Records provided section start
(* ===== verification/EditField.v ===== *)
(** * Text fields (src/src/mini_events.c, native editing of input and textarea)

    The value of a focused control, its caret and selection anchor (byte
    offsets), and what keys and typed characters do to them.  The effects of a
    key are listed in order; nothing is written to the field after the first.
    A value is shorter than 2^31 bytes, so that [int] holds its offsets; a null
    value is read as empty (the code copies zero bytes from it).

    [field_refines]: on text whose offsets stand between characters the byte
    code is an editor of lists of characters. *)

From stdpp Require Import list.
From S2P Require Import Prelude CString.
Open Scope Z_scope.

(** ** UTF-8 steps *)

Definition cont (c : Z) : bool := bool_decide (Z.land c 0xC0 = 0x80).
(** [s[i]], the terminator included. *)
Definition at_ (s : bytes) (i : nat) : Z := default 0 (s !! i).

Fixpoint conts (s : bytes) : nat := match s with c :: s => if cont c then S (conts s) else 0 | [] => 0 end.
Definition utf8_cplen_at (s : bytes) (i : nat) : nat :=
  match drop i s with
  | [] => 0
  | c :: r => if decide (Z.land c 0x80 = 0) then 1 else S (conts r)
  end.

(** [while (off > 0 && cont (s[off])) off--] *)
Fixpoint back_up (s : bytes) (off : nat) : nat :=
  match off with O => O | S k => if cont (at_ s off) then back_up s k else off end.
Definition caret_clamp (s : bytes) (off : Z) : nat :=
  if decide (off < 0) then 0%nat
  else if decide (Z.of_nat (length s) < off) then length s
  else back_up s (Z.to_nat off).
Record SelCtx := Sel { start_n : nat; end_n : nat; start_off : Z; end_off : Z; out : bytes; in_range : bool; finished : bool }.
(** The part of [n]'s text between the ends, cut to what there is. *)
Definition sel_slice (c : SelCtx) (n : nat) : Z * Z :=
  let clen := Z.of_nat (length (collapsed n)) in
  let lo := if decide (n = start_n c) then start_off c else 0 in
  let hi := if decide (n = end_n c) then end_off c else clen in
  let '(lo, hi) := if decide (hi < lo) then (hi, lo) else (lo, hi) in
  (if decide (lo < 0) then 0 else lo, if decide (clen < hi) then clen else hi).
Definition sel_take (cap : nat) (c : SelCtx) (n : nat) : SelCtx :=
  let '(lo, hi) := sel_slice c n in
  if bool_decide (lo < hi) && bool_decide (Z.of_nat (length (out c)) + (hi - lo) + 1 < Z.of_nat cap) then
    Sel (start_n c) (end_n c) (start_off c) (end_off c) (out c ++ take (Z.to_nat (hi - lo)) (drop (Z.to_nat lo) (collapsed n))) (in_range c) (finished c)
  else c.
Fixpoint sel_collect_rec (cap : nat) (fuel : nat) (d : dom) (n : nat) (c : SelCtx) : res SelCtx :=
  if finished c then Ok c else
  match fuel with
  | O => UB
  | S fuel =>
    (let* x := node d n in
     let c := if bool_decide (n = start_n c ∨ n = end_n c) then Sel (start_n c) (end_n c) (start_off c) (end_off c) (out c) true (finished c) else c in
     let c := if in_range c && bool_decide (ntype x = MN_TEXT_NODE) && bool_decide (text x ≠ None) then sel_take cap c n else c in
     let* l := chain (rounds d) d next_sibling (first_child (lk x)) in
     let* c := foldl (λ r k, let* c := r in sel_collect_rec cap fuel d k c) (Ok c) l in
     Ok (if decide (n = end_n c) then Sel (start_n c) (end_n c) (start_off c) (end_off c) (out c) false true else c))%c
  end.
Definition mini_events_selection_text (s : EventState) (cap : nat) : res bytes :=
  match fst (sel_anchor s), fst (sel_focus s), doc_body s with
  | Some a, Some f, Some b =>
    (let* before := mini_node_precedes (doc s) (Some a) (Some f) in
     let '(sn, so, en, eo) := if before : bool then (a, snd (sel_anchor s), f, snd (sel_focus s)) else (f, snd (sel_focus s), a, snd (sel_anchor s)) in
     let* c := sel_collect_rec cap (rounds (doc s)) (doc s) b (Sel sn en so eo [] false false) in
     Ok (out c))%c
  | _, _, _ => Ok []
  end.

(** ** Keys *)

(** The selected part of a field, what Ctrl+C takes. *)
Definition field_selection (f : Field) : bytes :=
  let a := sel_anchor_off f in
  let b := Z.of_nat (caret_of f) in
  let '(a, b) := if decide (b < a) then (b, a) else (a, b) in
  let a := if decide (a < 0) then 0 else a in
  let b := if decide (Z.of_nat (length (text_of f)) < b) then Z.of_nat (length (text_of f)) else b in
  take (Z.to_nat (b - a)) (drop (Z.to_nat a) (text_of f)).
Definition copy (s : EventState) (t : bytes) : EventState := match t with [] => s | _ => log (Copied t) s end.

Definition focused_text (s : EventState) : res (option (nat * MiniNode)) :=
  match focus s with
  | Some n => (let* x := node (doc s) n in Ok (if is_text_input x then Some (n, x) else None))%c
  | None => Ok None
  end.
Definition key_char (key : bytes) (lower upper : Z) : bool := bool_decide (key = [lower] ∨ key = [upper]).

Definition select_all_key (s : EventState) : res EventState :=
  (let* f := focused_text s in
   match f with
   | Some (n, x) => Ok (set_carets (<[n := (Z.of_nat (length (default [] (control_value_get x))), 0)]> (carets s)) s)
   | None => mini_events_select_all s
   end)%c.
Definition copy_page (s : EventState) : res EventState :=
  (let* t := mini_events_selection_text s 4096 in
   let* t := if decide (length t = 4095)%nat then mini_events_selection_text s (Z.to_nat 65536) else Ok t in Ok (copy s t))%c.
Definition copy_key (s : EventState) : res EventState :=
  (let* f := focused_text s in
   match f with
   | Some (n, x) => if decide (0 <= sel_anchor_off (field_of s n x)) then Ok (copy s (field_selection (field_of s n x))) else copy_page s
   | None => copy_page s
   end)%c.
Definition edit_key (malloc : bool) (s : EventState) (prevented shift : bool) (key : bytes) : res (EventState * bool) :=
  (let* f := focused_text s in
   match f with
   | Some (n, x) =>
     let '(f, effs, pd) := apply_text_edit_key malloc prevented (is_textarea x) shift key (field_of s n x) in
     let* s := store_field s n f effs in Ok (s, prevented || pd)
   | None => Ok (s, prevented)
   end)%c.
Definition seg_rest (s : st K) (h : handle K) (i off : nat) : bytes := drop off (fst (sseg K s h i)).
Definition reading {A} (h : handle K) (i off : nat) (k : bytes → M A) : M A := λ s, k (seg_rest s h i off) s.
(** The part of a compound that starts with [c]: its test and what is left; none ends the compound. *)
Definition part_at (n : nat) (x : MiniNode) (c : Z) (q : bytes) : option (M bool * bytes) :=
  if decide (c = 46) then
    let '(tok, r) := word 63 q in Some (ret (match get_attr x (str "class") with Some v => class_has v tok | None => false end), r)
  else if decide (c = 35) then
    let '(tok, r) := word 63 q in Some (ret (match get_attr x (str "id") with Some v => ci_eq v tok | None => false end), r)
  else if decide (c = 91) then let '(ok, r) := match_attr x q in Some (ret ok, r)
  else if decide (c = 58) then let '(pname, parg, r) := pseudo_at q in Some (match_pseudo n pname parg, r)
  else None.
(** The loop of [match_compound] from the offset [off] of the segment. *)
Fixpoint compound_loop (fuel : nat) (n : nat) (h : handle K) (i off : nat) : M bool :=
  match fuel with
  | O => fail
  | S fuel =>
    reading h i off (λ p,
      match p with
      | [] => ret true
      | c :: q =>
        let! x := lift (node d n) in
        match part_at n x c q with
        | Some (test, r) => andM test (compound_loop fuel n h i (off + (length p - length r))%nat)
        | None => ret true
        end
      end)
  end.
Definition match_compound (n : nat) (h : handle K) (i : nat) : M bool :=
  let! x := lift (node d n) in
  if bool_decide (ntype x = MN_ELEMENT_NODE ∨ ntype x = MN_DOCUMENT_NODE) then
    reading h i 0 (λ p,
      match p with
      | c :: _ =>
        if delim c then compound_loop (S SEG) n h i 0 else
        let '(tg, r) := word 31 p in
        if streq tg (str "*") || match tag x with Some t => ci_eq t tg | None => false end
        then compound_loop (S SEG) n h i (length p - length r) else ret false
      | [] => ret true
      end)
  else ret false.

(** The nodes that the combinator [c] to the left allows. *)
Definition at_combinator (c : Z) (n : nat) (f : nat → M bool) : M bool :=
  let! x := lift (node d n) in
  if decide (c = 62) then match parent (lk x) with Some p => f p | None => ret false end
  else if decide (c = 32) then any_along (rounds d) (link_step parent) f (parent (lk x))
  else if decide (c = 43) then let! p := lift (prev_elem_sibling d n) in match p with Some p => f p | None => ret false end
  else if decide (c = 126) then let! p := lift (prev_elem_sibling d n) in any_along (rounds d) (prev_elem_sibling d) f p
  else ret false.
(** [match_at] at the segment [i]. *)
Fixpoint match_at (n : nat) (h : handle K) (i : nat) : M bool :=
  andM (match_compound n h i)
    match i with
    | O => ret true
    | S j => λ s, at_combinator (snd (sseg K s h i)) n (λ a, match_at a h j) s
    end.
End compound.
Lemma both_spec (m1 m2 : res bool) P Q : (∃ b, m1 = Ok b ∧ (b = true ↔ P)) → (∃ b, m2 = Ok b ∧ (b = true ↔ Q)) →
  ∃ b, (let* x := m1 in if x : bool then m2 else Ok false)%c = Ok b ∧ (b = true ↔ P ∧ Q).
Proof.
  intros (b1&->&H1) (b2&->&H2). cbn [res_bind]. destruct b1; [exists b2|exists false]; (split; [done|]); naive_solver.
Qed.
Lemma has_attr_true x k : has_attr x k = true ↔ is_Some (get_attr x (str k)).
Proof. apply bool_decide_eq_true. Qed.
Lemma at_node_decides (d : dom) n x (b : bool) (P : MiniNode → Prop) : nodes d !! n = Some x → (b = true ↔ P x) → decides (ret direct b) (at_node d n P).
Proof.
  intros Hx Hb. apply decides_ret. rewrite Hb. split; [intros H; by exists x|]. intros (y&Hy&H). by assert (y = x) as -> by congruence.
Qed.
Lemma decides_spec m P : (∃ b, m = Ok b ∧ (b = true ↔ P)) → decides (lift direct m) P.
Proof. intros (b&->&H). by eapply decides_lift. Qed.

Section level.
Context (d : dom) (K : nat → list nat) (HT : tree_ok d K).
Let HL := tree_linked _ _ HT.
Let HF := tree_free _ _ HT.
Let HS := tree_small _ _ HT.
Context {A : Type} (pr : A → bytes) (okA : A → Prop) (satA : A → nat → Prop) (mc : nat → bytes → M direct bool).
Context (HN : ∀ a, okA a → neutral (pr a)) (HH : ∀ a, okA a → ∃ x t, pr a = x :: t ∧ c_isspace x = false).
Context (HM : ∀ a n, okA a → is_Some (nodes d !! n) → decides (mc n (pr a)) (satA a n)).

Lemma skip_pr a : okA a → skip c_isspace (pr a) = pr a.
Proof using HH. intros Ha. destruct (HH a Ha) as (x&t&->&Hs). cbn [skip]. by rewrite Hs. Qed.
Lemma match_list_decides cap n l : ok_list pr okA l → (127 <= cap)%nat → is_Some (nodes d !! n) →
  decides (match_list direct mc cap n (print_list pr l)) (∃ a, a ∈ l ∧ satA a n).
Proof using HH HM.
  intros (_&Hl&Hlen) Hcap Hn. unfold match_list. rewrite take_ge by lia. rewrite strtok_list.
  - rewrite any_of_fmap. apply decides_any_of. intros a Ha. rewrite Forall_forall in Hl. destruct (Hl a Ha) as [Hok _]. rewrite skip_pr by done. by apply HM.
  - eapply Forall_impl; [exact Hl|]. cbn. intros a [Ha Hc]. split; [|done]. destruct (HH a Ha) as (?&?&->&_). done.
Qed.
Lemma print_list_cons l : ok_list pr okA l → ∃ x t, print_list pr l = x :: t.
Proof using HH.
  intros (Hn&Hl&_). destruct l as [|a [|b l]]; [done|..]; apply Forall_cons in Hl as [[Ha _] _]; destruct (HH a Ha) as (x&t&E&_); cbn [print_list]; rewrite E; by eexists _, _.
Qed.
Lemma kids_step n : ∀ i m, K n !! i = Some m → link_step d next_sibling m = Ok (K n !! S i).
Proof using HT.
  intros i m Hi. destruct (lk_kid _ _ HL _ _ _ Hi) as (y&Hy&_&_&E). unfold link_step. rewrite (node_ok d _ _ Hy). cbn [res_bind]. by rewrite E.
Qed.
Lemma is_element_some m : is_element d m = true → is_Some (nodes d !! m).
Proof. unfold is_element. destruct (nodes d !! m); [by eexists|done]. Qed.
Lemma elem_and_decides (f : nat → M direct bool) (P : nat → Prop) m : is_Some (nodes d !! m) → decides (f m) (P m) → decides (elem_and direct d f m) (is_element d m = true ∧ P m).
Proof.
  intros [y Hy] Hf. unfold elem_and. eapply decides_bind_lift; [exact (node_ok d _ _ Hy)|]. apply decides_if; [|done]. unfold is_element. by rewrite Hy.
Qed.
Lemma match_has_decides n x r s : nodes d !! n = Some x → r ≠ Inside → okA s →
  decides (match_has direct d mc n x (relative_code r :: pr s)) (∃ m, right_of d K r n m ∧ satA s m).
Proof using HT HH HM.
  intros Hx Hr Hs. assert (is_Some (nodes d !! n)) as Hn by by eexists. unfold match_has.
  assert (skip c_isspace (relative_code r :: pr s) = relative_code r :: pr s) as -> by by destruct r. cbn [hd0 tail].
  destruct r; [done|..]; cbn [relative_code right_of].
  - rewrite decide_True by done. eapply decides_ext; [|apply (decides_any_along _ (λ m, is_element d m = true ∧ satA s m) _ (K n))].
    + split; [intros (m&?&?&?); by exists m|intros (m&[? ?]&?); by exists m].
    + apply (kids_fit d K HL n). done.
    + symmetry. by apply (lk_ends _ _ HL).
    + apply kids_step.
    + intros m Hm. destruct (kid_node _ _ HL _ _ Hm) as (y&Hy&_). apply elem_and_decides; [by eexists|]. rewrite skip_pr by done. apply HM; [done|by eexists].
  - rewrite decide_False, decide_True by done. destruct (stands_exists d K HL n Hn) as (b&a&Hst).
    pose proof (elem_next_stands d K HL HF true n b a Hn Hst) as E. cbn [elem_next side] in E. eapply decides_bind_lift; [exact E|].
    pose proof (find_split (is_element d) a) as Hf. destruct (find (is_element d) a) as [m|].
    + destruct Hf as (l1&l2&->&Hm&_&H1). eapply decides_ext; [|apply HM; [done|by apply is_element_some]]. split.
      * intros Hsat. exists m. split; [|done]. destruct Hst as [[p Hp]|(_&_&?)]; [|by destruct l1]. exists p, b, l1, l2. split; [done|]. split; [done|]. exact (proj1 (filter_nil_all _ _) H1).
      * intros (m'&(p&b'&mid&a'&Hp&Hm'&Hmid)&Hsat). destruct (stands_placed d K HL _ _ _ _ _ _ Hp Hst) as [-> E2].
        apply (proj2 (filter_nil_all _ _)) in Hmid.
        assert (m = m') as ->; [|done]. apply (f_equal (List.filter (is_element d))) in E2. rewrite !List.filter_app, H1, Hmid in E2. cbn in E2.
        rewrite Hm, Hm' in E2. by injection E2.
    + apply decides_ret. split; [done|]. intros (m'&(p&b'&mid&a'&Hp&Hm'&_)&_). destruct (stands_placed d K HL _ _ _ _ _ _ Hp Hst) as [_ ->].
      rewrite filter_nil_all in Hf. rewrite (Hf m') in Hm'; [done|]. apply elem_of_app. right. left.
  - rewrite !decide_False, decide_True by done. destruct (stands_exists d K HL n Hn) as (b&a&Hst).
    pose proof (elem_next_stands d K HL HF true n b a Hn Hst) as E. cbn [elem_next side] in E. eapply decides_bind_lift; [exact E|].
    eapply decides_ext; [|apply (decides_along_elems d K HL HF _ (satA s) true n b a Hn Hst); intros m Hm; by apply HM]. cbn [side]. split.
    + intros (m&Hm&He&Hsat). exists m. split; [|done]. destruct Hst as [[p Hp]|(_&_&->)]; [|by apply elem_of_nil in Hm].
      apply list_elem_of_split in Hm as (mid&a'&->). by exists p, b, mid, a'.
    + intros (m&(p&b'&mid&a'&Hp&He)&Hsat). destruct (stands_placed d K HL _ _ _ _ _ _ Hp Hst) as [_ ->]. exists m. split; [|done]. apply elem_of_app. right. left.
Qed.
Records provided section end
- _Task prompt_
Everything above from the line containing "Fixpoint sel_collect_rec (cap" down to the line containing "let* l := chain" is to be transcribed exactly, with both of those lines included and nothing else added.

- _Response_
Fixpoint sel_collect_rec (cap : nat) (fuel : nat) (d : dom) (n : nat) (c : SelCtx) : res SelCtx :=
  if finished c then Ok c else
  match fuel with
  | O => UB
  | S fuel =>
    (let* x := node d n in
     let c := if bool_decide (n = start_n c ∨ n = end_n c) then Sel (start_n c) (end_n c) (start_off c) (end_off c) (out c) true (finished c) else c in
     let c := if in_range c && bool_decide (ntype x = MN_TEXT_NODE) && bool_decide (text x ≠ None) then sel_take cap c n else c in
     let* l := chain (rounds d) d next_sibling (first_child (lk x)) in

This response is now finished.